Saved entries:
━━━━━━

(** [NextValidRun], its error as its text *)
Definition NextValidRun `{CronLibrary} (schedule : string) (from : Z) : result string Z :=
  match NextRunTime schedule from with
  | Ok next => Ok next
  | Err (CronNever _) =>
      Err ("cron expression " +:+ Quote schedule +:+ " never comes round — check the day of month against the month " +:+
           "(April, June, September and November have no 31st; February has no 30th)")
  | Err (CronSyntax text) => Err text
  end.

(** ** What Proxmox is asked *)

Record SnapshotParams := { sn_SnapName : string; sn_Description : string; sn_VMState : bool }.

Record NodeTask := {
  nt_UPID : string; nt_Node : string; nt_StartTime : Z; nt_EndTime : Z; nt_Type : string; nt_ID : string;
  nt_User : string; nt_TokenID : string; nt_Status : string }.

(** [TaskStatus] *)
Record TaskReport := { tr_Status : string; tr_ExitStatus : string; tr_Type : string }.

Inductive srequest : Type → Type :=
| CreateVMSnapshot (node : string) (vmid : Z) (p : SnapshotParams) : srequest string
| CreateCTSnapshot (node : string) (vmid : Z) (p : SnapshotParams) : srequest string
| RebootVM (node : string) (vmid : Z) : srequest string
| RebootCT (node : string) (vmid : Z) : srequest string
| GetNodes : srequest (list (string * string))
| GetNodeTasks (node : string) (since limit : Z) : srequest (list NodeTask)
| GetTaskStatus (node upid : string) : srequest TaskReport.

(** ** Calls *)

(** What an event or an audit entry is about. *)
Inductive subject := SId (u : uuid) | SText (s : string).
(* ===== verification/SchedRun.v ===== *)
(** * The scheduler of scheduled tasks

    [scheduler/scheduler.go], as far as it runs scheduled tasks: the claim, the
    dispatch of a snapshot or a reboot, the record of a run, the settling of a
    dispatched run from the task history, and the pruning of that history. *)

From S2P Require Import Prelude GoFloat GoStrings ProxmoxApi Effects RbacEngine SchedDb.

Local Open Scope Z_scope.

Definition taskClaimGuardSeconds : Z := 600.
Definition taskClaimStaleSeconds : Z := 600.

Definition runStatusClaimed : string := "running".
Definition runStatusDispatched : string := "dispatched".
Definition runStatusSucceeded : string := "success".
Definition runStatusFailed : string := "failed".

Definition noTaskIDError : string :=
  "Proxmox returned no task ID for this run, so how it ended cannot be followed".

(** [auth.SystemUserID] *)
Definition SystemUserID : uuid := 1.

(** ** Settling *)

Definition settleDispatchedRunsWith : sprog (option string) :=
  let! r := sask (ReconcileDispatchedScheduledTasks runStatusSucceeded runStatusFailed runStatusDispatched) in
  match r with
  | Err e => Ret (Some e)
  | Ok rows =>
      do! for_each rows (λ r, sask (Publish (sr_ClusterID r) "schedule_change" "schedule" (SId (sr_ID r))
                                      (default "" (sr_LastStatus r)))) in
      Ret None
  end.

Definition RunScheduledTaskReconcile : sprog unit := do! settleDispatchedRunsWith in Ret tt.

(** ** The record of a run *)

Record runOutcome := { ro_status : string; ro_err : string; ro_upid : string }.

(** An empty text is no value. *)
Definition text (s : string) : option string := if bool_decide (s = "") then None else Some s.

(** The answer of a dispatch: the UPID, or the error. *)
Definition dispatchOutcome (r : result string string) : runOutcome :=
  match r with
  | Err e => {| ro_status := runStatusFailed; ro_err := e; ro_upid := "" |}
  | Ok upid =>
      if bool_decide (upid = "") then {| ro_status := runStatusFailed; ro_err := noTaskIDError; ro_upid := "" |}
      else {| ro_status := runStatusDispatched; ro_err := ""; ro_upid := upid |}
  end.

Definition parkUnschedulableTask (task : ScheduledTask) (cronErr : cron_error) (run : runOutcome) : sprog unit :=
  let msg := "disabled: " +:+ cron_text cronErr in
  let msg := if bool_decide (ro_err run = "") then msg else ro_err run +:+ "; " +:+ msg in
  do! sask (DisableScheduledTaskForBadSchedule {|
         pk_ID := st_ID task; pk_LastStatus := text (ro_status run); pk_LastError := Some msg;
         pk_LastUpid := text (ro_upid run) |}) in
  Ret tt.

(** ** Names of snapshots *)

Definition SnapshotMaxNameLen : nat := 40.

(** 40, less the dash and the fifteen characters of the time *)
Definition SnapshotNamePrefixMaxLen : nat := SnapshotMaxNameLen - (1 + 15).

(** [at.UTC().Format("20060102-150405")]: the date of a day counted from 1970, by
    the 400-year cycle of the calendar, whose years start in March. *)
Definition civil (days : Z) : Z * Z * Z :=
  let z := days + 719468 in
  let era := z `div` 146097 in
  let doe := z `mod` 146097 in
  let yoe := (doe - doe `div` 1460 + doe `div` 36524 - doe `div` 146096) `div` 365 in
  let doy := doe - (365 * yoe + yoe `div` 4 - yoe `div` 100) in
  let mp := (5 * doy + 2) `div` 153 in
  let d := doy - (153 * mp + 2) `div` 5 + 1 in
  let m := if mp <? 10 then mp + 3 else mp - 9 in
  let y := yoe + era * 400 + (if m <=? 2 then 1 else 0) in
  (y, m, d).

Definition pad2 (z : Z) : string := if z <? 10 then "0" +:+ Itoa z else Itoa z.
Definition pad4 (z : Z) : string :=
  if z <? 10 then "000" +:+ Itoa z else if z <? 100 then "00" +:+ Itoa z else if z <? 1000 then "0" +:+ Itoa z else Itoa z.

Definition snapshot_stamp (at_ : Z) : string :=
  let secs := at_ `div` second in
  let '(y, m, d) := civil (secs `div` 86400) in
  let r := secs `mod` 86400 in
  pad4 y +:+ pad2 m +:+ pad2 d +:+ "-" +:+ pad2 (r `div` 3600) +:+ pad2 ((r `mod` 3600) `div` 60) +:+ pad2 (r `mod` 60).

Definition TimestampedSnapshotName (prefix : string) (at_ : Z) : string := prefix +:+ "-" +:+ snapshot_stamp at_.

Definition autoSnapshotPrefix : string := "auto".

Definition scheduledSnapshotName (stored : string) (now : Z) : string :=
  let prefix := if bool_decide (stored = "") then autoSnapshotPrefix else stored in
  TimestampedSnapshotName (stake SnapshotNamePrefixMaxLen prefix) now.

(** ** Dispatch *)

Inductive scheduledGuestFamily := guestFamilyVM | guestFamilyCT.

Definition scheduledResourceTypes (resourceType : string) : option scheduledGuestFamily :=
  if bool_decide (resourceType = "vm") then Some guestFamilyVM
  else if bool_decide (resourceType = "ct") then Some guestFamilyCT
  else None.

(** [mustAtoi], on the bytes: a byte of a longer rune is no digit either. *)
Fixpoint atoi_from (n : Z) (s : string) : Z :=
  match s with
  | EmptyString => n
  | String c s => match digit c with None => n | Some d => atoi_from (int64 (n * 10 + d)) s end
  end.
Definition mustAtoi (s : string) : Z := atoi_from 0 s.

(** [trackTask] with what [scheduledTask] gives it. *)
Definition trackTask (task : ScheduledTask) (upid taskType description : string) : sprog unit :=
  if bool_decide (upid = "") then Ret tt
  else
    let! r := sask (InsertTaskHistory (st_ClusterID task) SystemUserID upid description "running" (st_Node task) taskType) in
    match r with
    | Err _ => Ret tt
    | Ok _ =>
        do! sask (InsertAuditLog (st_ClusterID task) (st_ResourceType task) (SText (st_ResourceID task)) taskType (Some upid)) in
        do! sask (Publish (st_ClusterID task) "task_created" "task" (SText upid) taskType) in
        sask (Publish (st_ClusterID task) "audit_entry" (st_ResourceType task) (SText (st_ResourceID task)) taskType)
    end.

Definition executeSnapshot (task : ScheduledTask) (now : Z) : sprog (result string string) :=
  match st_Params task with
  | Err e => Ret (Err ("unmarshal snapshot params: " +:+ e))
  | Ok params =>
      let snapName := scheduledSnapshotName (sp_SnapName params) now in
      let sp := {| sn_SnapName := snapName; sn_Description := sp_Description params; sn_VMState := sp_VMState params |} in
      let vmid := mustAtoi (st_ResourceID task) in
      let after (r : result string string) :=
        match r with
        | Err e => Ret (Err e)
        | Ok upid =>
            do! trackTask task upid "scheduled_snapshot"
                  ("Scheduled snapshot " +:+ snapName +:+ " — " +:+ st_ResourceType task +:+ " " +:+ st_ResourceID task) in
            Ret (Ok upid)
        end in
      match scheduledResourceTypes (st_ResourceType task) with
      | Some guestFamilyVM => let! r := spve (st_ClusterID task) (CreateVMSnapshot (st_Node task) vmid sp) in after r
      | Some guestFamilyCT => let! r := spve (st_ClusterID task) (CreateCTSnapshot (st_Node task) vmid sp) in after r
      | None => Ret (Err ("unsupported resource type for snapshot: " +:+ st_ResourceType task))
      end
  end.

Definition executeReboot (task : ScheduledTask) : sprog (result string string) :=
  let vmid := mustAtoi (st_ResourceID task) in
  let after (r : result string string) :=
    match r with
    | Err e => Ret (Err e)
    | Ok upid =>
        do! trackTask task upid "scheduled_reboot"
              ("Scheduled reboot — " +:+ st_ResourceType task +:+ " " +:+ st_ResourceID task) in
        Ret (Ok upid)
    end in
  match scheduledResourceTypes (st_ResourceType task) with
  | Some guestFamilyVM => let! r := spve (st_ClusterID task) (RebootVM (st_Node task) vmid) in after r
  | Some guestFamilyCT => let! r := spve (st_ClusterID task) (RebootCT (st_Node task) vmid) in after r
  | None => Ret (Err ("unsupported resource type for reboot: " +:+ st_ResourceType task))
  end.

(** Whether the client cache is there, and how long finished tasks are kept. *)
Class SchedConfig := { sc_cache : bool; sc_retention : Z }.

Section scheduler.
Context `{CL : CronLibrary} `{MR : MapRange} `{CFG : SchedConfig}.

Definition finishTaskRun (task : ScheduledTask) (now : Z) (run : runOutcome) : sprog unit :=
  match NextRunTime (st_Schedule task) now with
  | Err cronErr => parkUnschedulableTask task cronErr run
  | Ok nextRun =>
      do! sask (UpdateTaskLastRun {|
             rr_ID := st_ID task; rr_LastRunAt := now; rr_NextRunAt := nextRun; rr_LastStatus := ro_status run;
             rr_LastError := text (ro_err run); rr_LastUpid := text (ro_upid run) |}) in
      Ret tt
  end.

Definition dispatch (task : ScheduledTask) (now : Z) : sprog (result string string) :=
  let! member := Require_node (st_ClusterID task) (st_Node task) in
  match member with
  | Some (_, e) => Ret (Err e)
  | None =>
      if bool_decide (st_Action task = "snapshot") then executeSnapshot task now
      else if bool_decide (st_Action task = "reboot") then executeReboot task
      else Ret (Err ("unsupported action: " +:+ st_Action task))
  end.

Definition executeTask (task : ScheduledTask) : sprog unit :=
  let! now := sask TimeNow in
  let! r := dispatch task now in
  finishTaskRun task now (dispatchOutcome r).

Definition markFailed (task : ScheduledTask) (errMsg : string) : sprog unit :=
  let! now := sask TimeNow in
  finishTaskRun task now {| ro_status := runStatusFailed; ro_err := errMsg; ro_upid := "" |}.

Definition createClient (cluster : uuid) : sprog (option string) :=
  if sc_cache then
    let! e := sask (CacheGet cluster) in
    match e with
    | None => Ret None
    | Some _ => sask (NewClientForCluster cluster)
    end
  else sask (NewClientForCluster cluster).

Definition by_cluster (tasks : list ScheduledTask) : gmap uuid (list ScheduledTask) :=
  foldl (λ m t, <[st_ClusterID t := default [] (m !! st_ClusterID t) ++ [t]]> m) ∅ tasks.

Definition run_cluster (cluster : uuid) (tasks : list ScheduledTask) : sprog unit :=
  let! err := createClient cluster in
  match err with
  | Some e => for_each tasks (λ t, markFailed t ("create client: " +:+ e))
  | None => for_each tasks executeTask
  end.

Definition Run : sprog unit :=
  do! RunScheduledTaskReconcile in
  let! r := sask (ClaimDueTasks (taskClaimGuardSeconds * second) (taskClaimStaleSeconds * second)) in
  match r with
  | Err _ => Ret tt
  | Ok tasks => for_each (go_range (by_cluster tasks)) (λ kv, run_cluster kv.1 kv.2)
  end.

Definition RunTaskRetention : sprog unit :=
  let! now := sask TimeNow in
  do! sask (DeleteCompletedTasks (now - sc_retention)) in
  Ret tt.
End scheduler.

Example stamp_2026 : snapshot_stamp (1790388000 * second) = "20260926-020000".
Proof. by vm_compute. Qed.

━━━━━━

Take exactly the lines from the one containing "(RebootVM (st_Node task) vmid) in after r" through the one containing "e) => Ret (Err e)" in the data above, and output them with nothing added.

  | Some guestFamilyVM => let! r := spve (st_ClusterID task) (RebootVM (st_Node task) vmid) in after r
  | Some guestFamilyCT => let! r := spve (st_ClusterID task) (RebootCT (st_Node task) vmid) in after r
  | None => Ret (Err ("unsupported resource type for reboot: " +:+ st_ResourceType task))
  end.

(** Whether the client cache is there, and how long finished tasks are kept. *)
Class SchedConfig := { sc_cache : bool; sc_retention : Z }.

Section scheduler.
Context `{CL : CronLibrary} `{MR : MapRange} `{CFG : SchedConfig}.

Definition finishTaskRun (task : ScheduledTask) (now : Z) (run : runOutcome) : sprog unit :=
  match NextRunTime (st_Schedule task) now with
  | Err cronErr => parkUnschedulableTask task cronErr run
  | Ok nextRun =>
      do! sask (UpdateTaskLastRun {|
             rr_ID := st_ID task; rr_LastRunAt := now; rr_NextRunAt := nextRun; rr_LastStatus := ro_status run;
             rr_LastError := text (ro_err run); rr_LastUpid := text (ro_upid run) |}) in
      Ret tt
  end.

Definition dispatch (task : ScheduledTask) (now : Z) : sprog (result string string) :=
  let! member := Require_node (st_ClusterID task) (st_Node task) in
  match member with
  | Some (_, e) => Ret (Err e)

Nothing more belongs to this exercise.